1) Definitions (keep teams aligned)

  • Stub: returns canned answers; you don’t usually assert how it was called.
  • Mock: you assert interactions (calls, counts, arguments).
  • Fake: a lightweight working implementation (e.g., in-memory repo).
  • Spy: records calls for later assertions.

2) A practical policy that scales

Mock at the boundary

Mock things that are:

  • slow (DB/network)
  • non-deterministic (clock)
  • expensive (crypto)
  • outside your control (3rd party APIs)

Prefer fakes for “rich” dependencies

If a dependency has a meaningful behavior model, a fake often produces better tests.

Example: a fake repository with simple invariants.

Avoid mocking value objects and domain rules

If it’s yours and deterministic, test it directly.
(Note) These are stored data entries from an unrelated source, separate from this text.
Lemma binv_step s L s' L' t : binv s L → (t < NPROC)%nat → step_ok s L s' L' t → binv s' L'.
Proof.
  intros I Ht H.
  assert (Hpc : ∀ u, u = t ∨ u ≠ t ∧ pc s' u = pc s u).
  { intros u. destruct (decide (u = t)); [by left|right]. split; [done|by apply H]. }
  assert (Hcl : ∀ u p, (u < NPROC)%nat → u ≠ t → claims (pc s' t) p → ¬ claims (pc s u) p).
  { intros u p Hu Hne Hc Hc'. destruct (claim_at s L I u p Hu Hc') as (_ & Hus & Hun).
    destruct (h_claims _ _ _ _ _ H p Hc) as [?|[?|[v Hv]]]; [|congruence|by apply (Hun v)].
    by apply Hne, (i_claims _ _ I u t p). }
  constructor.
  - apply H.
  - intros u Hu. destruct (Hpc u) as [->|[Hne _]]; [apply H|by eapply at_pc_other].
  - intros v u Hl. destruct (h_held _ _ _ _ _ H v u Hl) as [[Hne Hl']|[-> ?]]; [|done].
    rewrite (h_pc _ _ _ _ _ H u Hne). by apply I.
  - intros u u' p Hu Hu' Hc Hc'. destruct (Hpc u) as [->|[Hne E]], (Hpc u') as [->|[Hne' E']];
      rewrite ?E, ?E' in *; [done| | |by apply (i_claims _ _ I u u' p)].
    + by destruct (Hcl u' p Hu' Hne' Hc).
    + by destruct (Hcl u p Hu Hne Hc').
  - apply H.
  - intros p Hb Hus. destruct (h_used' _ _ _ _ _ H p Hus) as [Hus'|?]; [|right; by exists t].
    destruct (i_used _ _ I p Hb Hus') as [[v Hv]|(u & Hu & Hc)].
    + destruct (h_unlisted _ _ _ _ _ H p v Hv); [left; by exists v|right; by exists t].
    + destruct (Hpc u) as [->|[Hne E]]; [|right; exists u; by rewrite E].
      destruct (h_claims' _ _ _ _ _ H p Hc) as [?|[?|?]]; [right; by exists t|congruence|by left].
  - apply H.
  - intros p u Hs. destruct (h_slock' _ _ _ _ _ H p u Hs) as [(_ & Hs' & _)|[-> _]]; [by eapply (i_slock _ _ I)|done].
  - intros p u Hs. destruct (h_slock' _ _ _ _ _ H p u Hs) as [(Hne & Hs' & Hv)|[-> ?]]; [|done].
    rewrite (h_pc _ _ _ _ _ H u Hne). destruct (i_valid _ _ I p u Hs'); [by left|right].
    destruct Hv; congruence.
Qed.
3) State-based vs interaction-based testing

  • State-based: assert outputs and state changes. More refactor-friendly.
  • Interaction-based: assert collaborator calls. Useful when the interaction is the contract.

When is interaction the contract?

  • “must publish exactly one message”
  • “must call audit logger with these fields”
  • “must not call external gateway if validation fails”

4) The over-mocking failure mode

Symptoms:

  • tests fail on refactor
  • tests mirror internal method calls
  • tests are longer than production code

Fix:

  • move logic into pure functions/domain layer
  • replace mocks with fakes
  • assert on observable behavior

5) Async + mocking pitfalls

Common issues:

  • forgetting ReturnsAsync
  • deadlocks caused by mixing sync-over-async
  • not controlling concurrency deterministically

Lead rule:

  • if concurrency is essential, consider modeling it with deterministic schedulers or higher-level integration tests.

6) Alternatives to mocks

  • In-memory fakes (repos, queues)
  • Contract tests for external dependencies
  • TestContainers for DB realism
  • WireMock-style HTTP stubs (when you own the stub)

7) Interview angle

Be ready to answer:

  • “When should you mock?”
  • “Why is EF InMemory not a real integration test?”
  • “How do you prevent brittle tests?”

A TL answer includes policy + tradeoffs + examples.


8) Review checklist

  • [ ] Team has a documented mocking policy.
  • [ ] Most unit tests are state-based.
  • [ ] Mocks are used at boundaries.
  • [ ] Fakes exist for common rich dependencies.
  • [ ] Over-mocking is treated as a maintainability smell.